Beyonce Knowles, formerly of Destiny's Child, has an amazing voice and great rhythmic timing. I first remember her in about 1999 in a video on MTV for some song. I remember thinking, wow! she's cute. A few years later her group made a video for a song called "Bootylicious." I cannot watch that video without thinking what we could call "impure" thoughts, so I am on self-imposed Beyoncé restriction when she's dancing (the same goes for Shakira dancing). There's something about her that makes her crazy attractive. Maybe it's the exotic, maybe it's the voice, maybe it's her bootyliciousness. I avoid Beyoncé now because she has gone from a gorgeous singer who could also dance, to a sexpot singer that dances provacatively, wears extremely immodest clothing, and sings songs about things I feel are innappropriate and sometimes repulsive.

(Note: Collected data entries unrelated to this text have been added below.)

(** On a classified mesh every run of pointer events completes.  If the
    cursor was not a pointer before the first event, then after the run
    it is a pointer exactly when a region is hovered, the hovered region
    is a clickable region of the table, and a run ending with the pointer
    leaving the mesh leaves no region hovered. *)
Theorem heatmap_hover_and_cursor_agree
    (regions : list Heatmap.VoronoiRegion) (vertexRegions : list Z)
    (events : list Heatmap.PointerEvent) (cursor0 : string) :
  Forall (fun r => is_Some (JS.index regions r)) vertexRegions →
  Forall (Heatmap.on_mesh vertexRegions) events →
  cursor0 ≠ "pointer" →
  ∃ h,
    Heatmap.pointerRun regions vertexRegions events
                       (Heatmap.mkHover None cursor0)
    = JS.Normal h
    ∧ (Heatmap.cursor h = "pointer" ↔ is_Some (Heatmap.hoveredRegion h))
    ∧ (∀ regionName, Heatmap.hoveredRegion h = Some regionName →
         ∃ info, info ∈ regions ∧ Heatmap.name info = regionName
                 ∧ Heatmap.clickable info = true)
    ∧ (last events = Some Heatmap.PointerOut → Heatmap.hoveredRegion h = None).
Proof.
  intros Hvalid Hmesh Hc0.
  induction events as [|e events IH] using rev_ind.
  - eexists. split; [reflexivity|]. simpl.
    split; [split; [done | by intros [? ?]]|]. split; [done|done].
  - apply Forall_app in Hmesh as [Hmesh He].
    rewrite Forall_singleton in He.
    destruct (IH Hmesh) as (h & Hrun & Hcur & Hreg & _).
    unfold Heatmap.pointerRun in *. rewrite foldl_app. simpl. rewrite Hrun.
    simpl.
    destruct (heatmap_pointerStep_total regions vertexRegions e h Hvalid He)
      as [h' Hstep].
    exists h'. split; [done|].
    destruct (heatmap_pointerStep_ok regions vertexRegions e h h')
      as [Hcur' Hreg']; [by split | done |].
    split; [done|]. split; [done|].
    rewrite last_snoc. intros [= ->]. simpl in Hstep. by injection Hstep as <-.
Qed.

Lemma heatmap_hover_and_cursor_agree_witness :
  ∃ h,
    Heatmap.pointerRun Heatmap.ALL_VORONOI_REGIONS [0; 7; 1]%Z
      [Heatmap.PointerMove (Some (0, 1, 2)%nat);
       Heatmap.PointerMove (Some (2, 1, 0)%nat);
       Heatmap.PointerOut]
      (Heatmap.mkHover None "")
    = JS.Normal h
    ∧ (Heatmap.cursor h = "pointer" ↔ is_Some (Heatmap.hoveredRegion h))
    ∧ Heatmap.hoveredRegion h = None.
Proof.
  destruct (heatmap_hover_and_cursor_agree Heatmap.ALL_VORONOI_REGIONS
              [0; 7; 1]%Z
              [Heatmap.PointerMove (Some (0, 1, 2)%nat);
               Heatmap.PointerMove (Some (2, 1, 0)%nat);
               Heatmap.PointerOut] "")
    as (h & Hrun & Hcur & _ & Hout).
  - repeat constructor; by eexists.
  - repeat apply Forall_cons_2; try apply Forall_nil_2; simpl; try lia;
      exact I.
  - discriminate.
  - exists h. split; [exact Hrun|]. split; [exact Hcur|].
    apply Hout. reflexivity.
Defined.

(** The region table: the regions of the store first, clickable, then
    the dummy regions. *)
Lemma ALL_VORONOI_REGIONS_lookup (n : nat) (info : Heatmap.VoronoiRegion) :
  Heatmap.ALL_VORONOI_REGIONS !! n = Some info →
  match Heatmap.REGIONS !! n with
  | Some region => info = Heatmap.mkVoronoi region.1 region.2 true
  | None => Heatmap.clickable info = false
  end.
Proof.
  unfold Heatmap.ALL_VORONOI_REGIONS. intros Hn.
  destruct (Heatmap.REGIONS !! n) as [region|] eqn:Hregion.
  - rewrite lookup_app_l in Hn
      by (rewrite length_fmap; by eapply lookup_lt_Some).
    rewrite list_lookup_fmap, Hregion in Hn. by injection Hn as <-.
  - apply lookup_ge_None_1 in Hregion.
    rewrite lookup_app_r in Hn by (by rewrite length_fmap).
    rewrite list_lookup_fmap in Hn.
    destruct (Heatmap.DUMMY_REGIONS !! _); [|done]. by injection Hn as <-.
Qed.

(** A press on a face toggles the region the first vertex of the face is
    classified to: when the entry stored for that vertex is the index of
    one of the seven regions, [onToggleRegion] is called with the name of
    that region; when it is the index of a dummy region nothing is
    toggled, as when no face was hit. *)
Theorem heatmap_press_toggles_the_stored_region (vertexRegions : list Z)
    (f : Face) (r : Z) (info : Heatmap.VoronoiRegion) :
  vertexRegions !! f.1.1 = Some r →
  JS.index Heatmap.ALL_VORONOI_REGIONS r = Some info →
  match JS.index Heatmap.REGIONS r with
  | Some region =>
      Heatmap.position info = region.2
      ∧ Heatmap.handlePointerDown Heatmap.ALL_VORONOI_REGIONS vertexRegions
                                  (Some f)
        = JS.Normal (Some region.1)
  | None =>
      Heatmap.clickable info = false
      ∧ Heatmap.handlePointerDown Heatmap.ALL_VORONOI_REGIONS vertexRegions
                                  (Some f)
        = JS.Normal None
  end
  ∧ Heatmap.handlePointerDown Heatmap.ALL_VORONOI_REGIONS vertexRegions None
    = JS.Normal None.
Proof.
  intros Hr Hinfo. split; [|done].
  assert (∃ c : nat, r = Z.of_nat c) as [c ->].
  { unfold JS.index in Hinfo. destruct (Z.ltb_spec r 0); [done|].
    exists (Z.to_nat r). lia. }
  unfold Heatmap.handlePointerDown. rewrite Hr. cbn [mbind option_bind].
  rewrite Hinfo. cbn [JS.member JS.bind].
  rewrite index_of_nat in Hinfo. rewrite index_of_nat.
  pose proof (ALL_VORONOI_REGIONS_lookup c info Hinfo) as Htable.
  destruct (Heatmap.REGIONS !! c) as [region|].
  - subst info. done.
  - by rewrite Htable.
Qed.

The sex that female pop stars seem to wrap their product in moves records. No doubt about that, but in the case of Beyoncé, she doesn't need to do it. Her voice is amazing enough that her music would stand out on its own. Mariah Carey is the most egregious example of someone who does NOT need to use sex to sell records, yet seems to get trashier with every day....like an East Coast Courtney Love in the making. Anyway, with all her talent, Beyoncé still feels the need to act like one of the women in her paramour, Jay-Z's, videos; he of "99 Problems, but a Bitch Ain't One" fame. I wish Beyoncé would come back to performing in accordance with the roots that she swore by in the early years of her fame.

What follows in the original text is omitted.